Sabahaddin Akman, owner of the Istanbul, Turkey, firm Ozay Pharmaceuticals, has pleaded guilty to charges of smuggling misbranded and adulterated cancer treatment drugs into the United States.

Akman pleaded guilty in the U.S. District Court for the Eastern District of Missouri, in St. Louis, Missouri, where he initially shipped his illegal drugs. The drugs did not meet the FDA’s standards and had not been approved for distribution in the United States.

The FDA’s Office of Criminal Investigations coordinated a complex, multi-layered international investigation that led to Akman’s arrest in Puerto Rico in January 2014. The investigation identified Akman and his company as a source of Altuzan, the Turkish version of the cancer treatment drug Avastin.

“These criminals exploited our most vulnerable patients when they arranged for their illicit drugs to be brought into the United States and used to treat cancer patients. We will continue to investigate and bring to justice those who prey on our ill, susceptible patients,” said Philip J. Walsky, acting director of the FDA’s Office of Criminal Investigations. “We commend our colleagues – international, national, state, and local – whose contributions helped bring this case to a successful conclusion.”
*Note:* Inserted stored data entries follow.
(* ===== verification/NativeServer.v ===== *)
(** * NativeServer: a console's connection (cat-native/src/server.rs)

    One thread per connection reads frames, answers each control frame from
    the session, hands accepted commands to the host, and sends pictures on
    their own clock.  The host is a class, [RadioHost]; JSON is a library's
    and an argument. *)

From S2P Require Import Prelude Text Framework Client Tcp Capabilities NativeTypes Layout Installation NativeMessages NativeFrames NativeSession.

(** [RadioHost]; [apply_as] returns the host as the command leaves it. *)
Class RadioHost (H : Type) : Type := {
  host_capabilities : H -> RadioCapabilities;
  host_installation : H -> Installation;
  host_layout : H -> option LayoutSpec;
  host_theme : H -> option Theme;
  host_state_as : H -> ConsoleId -> RadioState;
  host_devices : H -> option (list DeviceList);
  host_serves_cw : H -> bool;
  host_spectrum : H -> option SpectrumFrame;
  host_audio : H -> option AudioFrame;
  apply_as : H -> ConsoleId -> Command -> H * result () HostRefusal }.

(** [serde_json] at the two message types. *)
Record Json : Type := mk_Json {
  from_slice : bytes -> result ClientMessage message;
  to_vec : ServerMessage -> option bytes;
  client_to_vec : ClientMessage -> option bytes;
  client_from_slice : bytes -> result ServerMessage message }.
(** What is written can be read back. *)
Record JsonLaws (j : Json) : Prop := {
  json_client : forall m p, j.(client_to_vec) m = Some p -> j.(from_slice) p = Ok m;
  json_server : forall m p, j.(to_vec) m = Some p -> j.(client_from_slice) p = Ok m }.

(** What a read of the socket gives: bytes, nothing in time, the end, or an
    error. *)
Inductive Arrival : Type := Arrived (b : bytes) | Quiet | Hangup | Broken.

Definition PUMP_INTERVAL : Z := 30000000.
Definition wake_for (last_display interval now : Z) : Z :=
  let elapsed := Z.max 0 (now - last_display) in
  Z.min (Z.max (Z.max 0 (interval - elapsed)) 1000000) PUMP_INTERVAL.

Section Server.
  Context {T : Type} `{!TcpStream T} {H : Type} `{!RadioHost H} (json : Json) (id : ConsoleId).

Record Conn : Type := mk_Conn {
  stream : T; host : H; session : NativeSession; pending : bytes;
  last_display : Z; last_sequence : option Z; last_audio_sequence : option Z }.

Definition conn_new (s : T) (h : H) (now : Z) : Conn :=
  let sess := with_installation (host_capabilities h) (host_installation h) in
  mk_Conn s h (set_serves_cw (set_theme (set_layout sess (host_layout h)) (host_theme h)) (host_serves_cw h))
    [] now None None.

(** One decoded message: the host, the session and the reply. *)
Definition answer_message (h : H) (s : NativeSession) (m : ClientMessage) : H * NativeSession * ServerMessage :=
  let s := session_publish_state s (host_state_as h id) in
  let s := match host_devices h with Some ds => publish_devices s ds | None => s end in
  let s := set_serves_cw s (host_serves_cw h) in
  let '(s, reply) := handle s m in
  match m, reply with
  | CCommand c, Ack =>
      if reaches_host s c then
        let '(h, r) := apply_as h id c in
        (h, s, match r with Ok _ => reply | Err e => SError e.(code) e.(refusal_message) end)
      else (h, s, reply)
  | _, _ => (h, s, reply)
  end.
Definition answer_payload (h : H) (s : NativeSession) (payload : bytes) : H * NativeSession * ServerMessage :=
  match json.(from_slice) payload with
  | Ok m => answer_message h s m
  | Err e => (h, s, SError Malformed e)
  end.

Definition write_control (s : T) (m : ServerMessage) : T * result () IoError :=
  match json.(to_vec) m with
  | None => (s, Err (OtherIo 0))
  | Some payload => write_all s (encode_frame FControl payload)
  end.

(** The inner loop: frames off the front of what has arrived.  One unit of
    fuel per frame; a frame is five bytes or more. *)
Fixpoint frames_loop (fuel : nat) (s : T) (h : H) (sess : NativeSession) (pending : bytes)
  : T * H * NativeSession * bytes * result () IoError :=
  match fuel with
  | O => (s, h, sess, pending, Ok tt)
  | S fuel =>
      match decode_frame pending with
      | Err _ => (s, h, sess, pending, Ok tt)
      | Ok (k, payload, used) =>
          match k with
          | FControl =>
              let '(h, sess, reply) := answer_payload h sess payload in
              let '(s, w) := write_control s reply in
              match w with
              | Err e => (s, h, sess, pending, Err e)
              | Ok _ => frames_loop fuel s h sess (drop used pending)
              end
          | _ => frames_loop fuel s h sess (drop used pending)
          end
      end
  end.

(** The display: an audio and a spectrum frame if they are wanted and new. *)
Definition send_audio (s : T) (h : H) (sess : NativeSession) (last : option Z) : T * option Z * result () IoError :=
  match (if wants_audio sess then host_audio h else None) with
  | Some f =>
      if bool_decide (last = Some (audio_sequence f)) then (s, last, Ok tt)
      else let '(s, w) := write_all s (encode_frame FAudio (encode_audio_payload f)) in
           (s, Some (audio_sequence f), w)
  | None => (s, last, Ok tt)
  end.
Definition send_spectrum (s : T) (h : H) (sess : NativeSession) (last : option Z) : T * option Z * result () IoError :=
  match (if wants_spectrum sess then host_spectrum h else None) with
  | Some f =>
      if bool_decide (last = Some f.(sf_sequence)) then (s, last, Ok tt)
      else let '(s, w) := write_all s (encode_frame FSpectrum (encode_spectrum_payload f)) in
           (s, Some f.(sf_sequence), w)
  | None => (s, last, Ok tt)
  end.
Definition display (c : Conn) (now : Z) : Conn * result () IoError :=
  if now - c.(last_display) <? frame_interval c.(session) then (c, Ok tt)
  else
    let '(s, la, r) := send_audio c.(stream) c.(host) c.(session) c.(last_audio_sequence) in
    match r with
    | Err e => (mk_Conn s c.(host) c.(session) c.(pending) now c.(last_sequence) la, Err e)
    | Ok _ =>
        let '(s, ls, r) := send_spectrum s c.(host) c.(session) c.(last_sequence) in
        (mk_Conn s c.(host) c.(session) c.(pending) now ls la, r)
    end.

(** One pass of [serve_one]'s loop: the connection and whether it goes on. *)
Inductive Pass : Type := GoesOn | Closed | Failed (e : IoError).
Definition serve_pass (c : Conn) (a : Arrival) (now : Z) : Conn * Pass :=
  match a with
  | Hangup => (c, Closed)
  | Broken => (c, Failed (OtherIo 1))
  | _ =>
      let pend := c.(pending) ++ match a with Arrived b => b | _ => [] end in
      let '(s, h, sess, pend, r) := frames_loop (length pend) c.(stream) c.(host) c.(session) pend in
      let c := mk_Conn s h sess pend c.(last_display) c.(last_sequence) c.(last_audio_sequence) in
      match r with
      | Err e => (c, Failed e)
      | Ok _ => let '(c, r) := display c now in (c, match r with Ok _ => GoesOn | Err e => Failed e end)
      end
  end.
Akman, along with his employee, Ozkan Semizoglu, obtained the illicit drugs and then used shipping labels to conceal the illegal nature of the shipments, including customs declarations falsely describing the contents as gifts. They also broke large drug shipments into several smaller packages to reduce the likelihood of seizures by U.S. Customs and Border Protection authorities.

Along with the FDA and Europol, the international operation involved several German government offices: the Bonn prosecutor; the Federal Criminal Police, the Dusseldorf police, and the German State Criminal Police.  Special agents of the U.S. Department of State’s Diplomatic Security Service assigned to the U.S. Embassy’s Regional Security Office in Ankara, Turkey, and the U.S. Consulate General’s Overseas Criminal Investigations Branch in Istanbul, Turkey also played key roles in the successful resolution of this case.